Contrary to what usually happens right after you are declared professional, my life took another direction. My grandmother passed away, just a few days after our convocation and around the same time, the guy who i thought i might get married to, broke things off and went MIA. All those questions that usually go through your head, why, how, the statements that reverberate in silence, he couldnt have, i cant live without him; they all happened. i wish i could say there was something i did, or something that happened which was not superbly cliched, something that showed some semblance of a strong gloria gaynor woman, but no i was the cliche. The usual humdrum break up pattern, the ordinary getting-over-him process, the very insipid why-me mentality. I was that and so much less.

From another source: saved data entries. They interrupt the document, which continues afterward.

Definition positionAround (connections : option Connections)
    (st : list Node * list string) (a : nat) : list Node * list string :=
  match fst st !! a with
  | None => st
  | Some agent =>
      let agentX := pos_x agent in
      let agentY := pos_y agent in
      let connected (kind : string -> bool) :=
        indexes_where
          (fun n => kind (ty n) && isConnectedTo connections (nm n) (nm agent)) (fst st) in
      let languageModels := connected isChatModelNode in
      let memoryNodes := connected isMemoryNode in
      let toolNodes := connected isToolNode in
      let st1 :=
        fold_left
          (fun st ki =>
             reposition "below-left of AI Agent"
               (agentX - 200) (agentY + 300 + Z.of_nat (fst ki) * 150) st (snd ki))
          (enumerate languageModels) st in
      let st2 :=
        fold_left
          (fun st ki =>
             reposition "below-right of AI Agent"
               (agentX + 200) (agentY + 300 + Z.of_nat (fst ki) * 150) st (snd ki))
          (enumerate memoryNodes) st1 in
      fold_left
        (fun st ki =>
           reposition "below-center of AI Agent"
             (agentX + (Z.of_nat (fst ki) - Z.of_nat (length toolNodes / 2)) * 200)
             (agentY + 300) st (snd ki))
        (enumerate toolNodes) st2
  end.

Definition fixNodePositioning (w : Workflow) : Workflow * list string :=
  let aiAgents := indexes_where (fun n => isAIAgentNode (ty n)) (w_nodes w) in
  let r := fold_left (positionAround (w_connections w)) aiAgents (w_nodes w, []) in
  (set_nodes (fst r) w, snd r).

(** ** Fix 6: descriptive names *)

Definition isGeneric (name : option string) : bool :=
  match name with
  | Some s => Str.isGenericName s
  | None => false
  end.

Definition mapConns (f : Conn -> Conn) (cs : Connections) : Connections :=
  map (fun kv => (fst kv, map (fun pk => (fst pk, map (map f) (snd pk))) (snd kv))) cs.

Definition retarget (oldName newName : string) (c : Conn) : Conn :=
  if String.eqb (c_node c) oldName then mkEdge newName (c_type c) (c_index c) else c.

(** Rewrite the adjacency key and every target that carries [oldName]. *)
Definition renameInConnections (oldName newName : string) (cs : Connections)
    : Connections :=
  let cs1 :=
    match Dict.get oldName cs with
    | Some ps => Dict.remove oldName (Dict.set newName ps cs)
    | None => cs
    end in
  mapConns (retarget oldName newName) cs1.

Record RenameState : Type := mkRenameState {
  rs_connections : option Connections;
  rs_used : list string;
  rs_fixes : list string
}.

Fixpoint renameGeneric (nodes : list Node) (st : RenameState)
    : list Node * RenameState :=
  match nodes with
  | [] => ([], st)
  | node :: rest =>
      if falsy (n_name node) || isGeneric (n_name node) then
        let oldName := n_name node in
        let newName := uniquify (getSuggestedNodeName (n_type node)) (rs_used st) in
        let cs' :=
          match rs_connections st with
          | Some cs =>
              if falsy oldName then Some cs
              else Some (renameInConnections (default EmptyString oldName) newName cs)
          | None => None
          end in
        let st' :=
          mkRenameState cs' (rs_used st ++ [newName])
            (rs_fixes st ++ [ "Renamed generic " +:+ Str.quoted (show_name oldName)
                              +:+ " to " +:+ Str.quoted newName ]) in
        let '(rest', st'') := renameGeneric rest st' in
        (set_name newName node :: rest', st'')
      else
        let '(rest', st') := renameGeneric rest st in
        (node :: rest', st')
  end.

Definition ensureDescriptiveNames (w : Workflow) : Workflow * list string :=
  let usedNames :=
    flat_map
      (fun n => if falsy (n_name n) || isGeneric (n_name n) then [] else [nm n])
      (w_nodes w) in
  let '(nodes', st) :=
    renameGeneric (w_nodes w) (mkRenameState (w_connections w) usedNames []) in
  (mkWorkflow (w_name w) nodes' (rs_connections st), rs_fixes st).

(** ** Fix 7: target index 0 on every [ai_tool] edge *)

(** [if ('index' in conn) { if (conn.index !== 0) conn.index = 0 }]: a
    record without an index is left without one. *)
Definition zeroIndex (c : Conn) : Conn :=
  match c_index c with
  | Some _ => mkEdge (c_node c) (c_type c) (Some 0%Z)
  | None => c
  end.

Definition indexFixes (sourceName : string) (outs : Outputs) : list string :=
  flat_map
    (fun c =>
       match c_index c with
       | Some index =>
           if (index =? 0)%Z then []
           else [ "Fixed ai_tool connection from " +:+ Str.quoted sourceName +:+ " to "
                  +:+ Str.quoted (c_node c) +:+ ": index " +:+ pretty index +:+ " -> 0" ]
       | None => []
       end)
    (concat outs).

Definition normalizePorts (kv : string * Ports) : (string * Ports) * list string :=
  match Dict.get "ai_tool" (snd kv) with
  | None => (kv, [])
  | Some outs =>
      ((fst kv, Dict.set "ai_tool" (map (map zeroIndex) outs) (snd kv)),
       indexFixes (fst kv) outs)
  end.

Definition normalizeAIToolIndexes (w : Workflow) : Workflow * (nat * list string) :=
  match w_connections w with
  | None => (w, (0%nat, []))
  | Some cs =>
      let rs := map normalizePorts cs in
      let fixes := concat (map snd rs) in
      (set_connections (map fst rs) w, (length fixes, fixes))
  end.

(** ** Fix 8: replace deprecated step kinds *)

Definition DEPRECATED_NODES : list (string * string) :=
  [ ("@n8n/n8n-nodes-langchain.openAi", "@n8n/n8n-nodes-langchain.lmChatOpenAi");
    ("@n8n/n8n-nodes-langchain.chatOpenAi", "@n8n/n8n-nodes-langchain.lmChatOpenAi") ].

Definition replaceDeprecated (node : Node) : Node * list string :=
  if falsy (n_type node) then (node, [])
  else
    match Dict.get (ty node) DEPRECATED_NODES with
    | None => (node, [])
    | Some newType =>
        let newName := getSuggestedNodeName (Some newType) in
        (set_name newName (set_type newType node),
         [ "Replaced deprecated node " +:+ Str.quoted (ty node) +:+ " with "
           +:+ Str.quoted newType +:+ " (name: " +:+ Str.quoted newName +:+ ")" ])
    end.

Definition replaceDeprecatedNodes (w : Workflow) : Workflow * list string :=
  let rs := map replaceDeprecated (w_nodes w) in
  (set_nodes (map fst rs) w, concat (map snd rs)).

(** ** Agent requirements (reported as warnings by the repair pipeline) *)

Definition REQUIRED_MODEL_TYPES : list string :=
  [ "@n8n/n8n-nodes-langchain.lmChatOpenAi";
    "@n8n/n8n-nodes-langchain.lmChatAnthropic";
    "@n8n/n8n-nodes-langchain.lmChatGoogleGemini";
    "@n8n/n8n-nodes-langchain.lmChatGroq";
    "@n8n/n8n-nodes-langchain.lmChatOllama" ].

Definition findNode (name : string) (nodes : list Node) : option Node :=
  find (fun n => match n_name n with Some s => String.eqb s name | None => false end) nodes.

(** The first source that reaches [targetName] through [connectionType],
    looked up among the steps; [None] also when that source names no step. *)
Fixpoint findConnectedNodeByType_in (nodes : list Node) (cs : Connections)
    (targetName connectionType : string) : option Node :=
  match cs with
  | [] => None
  | (sourceName, ps) :: rest =>
      match Dict.get connectionType ps with
      | Some outs =>
          if existsb (fun c => String.eqb (c_node c) targetName) (concat outs)
          then findNode sourceName nodes
          else findConnectedNodeByType_in nodes rest targetName connectionType
      | None => findConnectedNodeByType_in nodes rest targetName connectionType
      end
  end.

Definition findConnectedNodeByType (w : Workflow) (targetName connectionType : string)
    : option Node :=
  findConnectedNodeByType_in (w_nodes w) (conns_of w) targetName connectionType.

Definition agentDiagnostics (w : Workflow) (agent : Node) : list string * list string :=
  let a := Str.quoted (show_name (n_name agent)) in
  let modelErrors :=
    match findConnectedNodeByType w (nm agent) "ai_languageModel" with
    | None =>
        [ "Agent " +:+ a +:+
          " missing language model connection (required: lmChatOpenAi/Anthropic/Gemini/Groq/Ollama)" ]
    | Some modelNode =>
        if Str.mem (ty modelNode) REQUIRED_MODEL_TYPES then []
        else [ "Agent " +:+ a +:+ " has invalid model type " +:+ Str.quoted (ty modelNode)
               +:+ " (expected one of: " +:+ Str.join ", " REQUIRED_MODEL_TYPES +:+ ")" ]
    end in
  let memoryErrors :=
    match findConnectedNodeByType w (nm agent) "ai_memory" with
    | None =>
        [ "Agent " +:+ a +:+ " missing memory connection (required: memoryBufferWindow or similar)" ]
    | Some memoryNode =>
        if isMemoryNode (ty memoryNode) then []
        else [ "Agent " +:+ a +:+ " has invalid memory type " +:+ Str.quoted (ty memoryNode) ]
    end in
  let hasTools :=
    existsb
      (fun kv =>
         match Dict.get "ai_tool" (snd kv) with
         | Some outs => existsb (fun c => String.eqb (c_node c) (nm agent)) (concat outs)
         | None => false
         end)
      (conns_of w) in
  (modelErrors ++ memoryErrors,
   if hasTools then []
   else [ "Agent " +:+ a +:+ " has no tools connected - agent may have limited capabilities" ]).

Definition validateAIAgentRequirements (w : Workflow) : list string * list string :=
  let aiAgents := List.filter (fun n => isAIAgentNode (ty n)) (w_nodes w) in
  let rs := map (agentDiagnostics w) aiAgents in
  (concat (map fst rs), concat (map snd rs)).

(** ** Fix 9: prune over-fanout *)

Definition isConditionalNode (nodes : list Node) (sourceNode : string) : bool :=
  match findNode sourceNode nodes with
  | Some n =>
      match n_type n with
      | Some t => String.eqb t "n8n-nodes-base.if" || String.eqb t "n8n-nodes-base.switch"
      | None => false
      end
  | None => false
  end.

Definition overlinkFix (sourceNode : string) (firstConnection conn : Conn) : string :=
  "Removed over-linking: " +:+ Str.quoted sourceNode +:+ " no longer connects to "
  +:+ Str.quoted (c_node conn) +:+ " (keeping linear flow to "
  +:+ Str.quoted (c_node firstConnection) +:+ ")".

Definition pruneSource (nodes : list Node) (kv : string * Ports)
    : (string * Ports) * list string :=
  match Dict.get "main" (snd kv) with
  | Some ((firstConnection :: second :: more) :: rest) =>
      if isConditionalNode nodes (fst kv) then (kv, [])
      else
        ((fst kv, Dict.set "main" ([firstConnection] :: rest) (snd kv)),
         map (overlinkFix (fst kv) firstConnection) (second :: more))
  | _ => (kv, [])
  end.

Definition removeOverlinking (w : Workflow) : Workflow * (nat * list string) :=
  match w_connections w with
  | None => (w, (0%nat, []))
  | Some cs =>
      let rs := map (pruneSource (w_nodes w)) cs in
      let fixes := concat (map snd rs) in
      (set_connections (map fst rs) w, (length fixes, fixes))
  end.

(** ** Fix 10: reconnect orphans *)

(** Append an edge to output slot 0 of [port] under [source], creating the
    entry and the port when absent; a present port without a slot 0 makes
    the [push] throw.  When [connections[source]] is a built-in object, that
    object takes the edge and [connections] stays as it is. *)
Definition pushEdge (source port : string) (c : Conn) (cs : Connections)
    : Exc Connections :=
  if builtin cs source then ret cs
  else
    let cs1 := match Dict.get source cs with None => Dict.set source [] cs | Some _ => cs end in
    let ps := default [] (Dict.get source cs1) in
    let ps1 := match Dict.get port ps with None => Dict.set port [[]] ps | Some _ => ps end in
    match default [] (Dict.get port ps1) with
    | [] => throw "Cannot read properties of undefined (reading 'push')"
    | slot0 :: rest => ret (Dict.set source (Dict.set port ((slot0 ++ [c]) :: rest) ps1) cs1)
    end.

That was the year that i discovered just how amazing my family and friends were. They knew what i was going through and never once did they question me or berate me. All they did was give me exactly what they thought i needed, friends taking turns to come over to take me out or just sit with me, letting me wallow for hours, often treading softly around me and when needed giving me those words of comfort i so sorely needed, and then sending me on a trip to london to “recover”. I spent 4 and a half months away. Slowly i let go of the urgent desire to weep. I emerged scarred but finally a woman who could do gloria proud.
It was not the easiest year for me, but it was definitely one of the most revealing. I saw myself be someone who i decided i would never be again. (that came back and bit me though) I felt emotionally depleted but i think the most essential discovery i made about myself was that no matter what happened, i would make it through and i would still retain my optimism. It could have gone another way. I could have emerged scarred and bitter, promising never to trust a man again, carrying hate-filled baggage around as a medal of honour, but thankfully that didnt happen. I learned that i had a power, the power to be as strong and as positive as i chose to be, and i chose it.
Though that new enthusiastic graduate fever escaped me, in retrospect it saved me from jumping headlong into a career choice i would have regretted. By the time i was ready to start working, all advertising agencies were sufficiently fulfilled with their share of newbies and a fresh crop was waiting to launch itself into the glamourous ad world. I ended the year on a quiet but strangely calm note.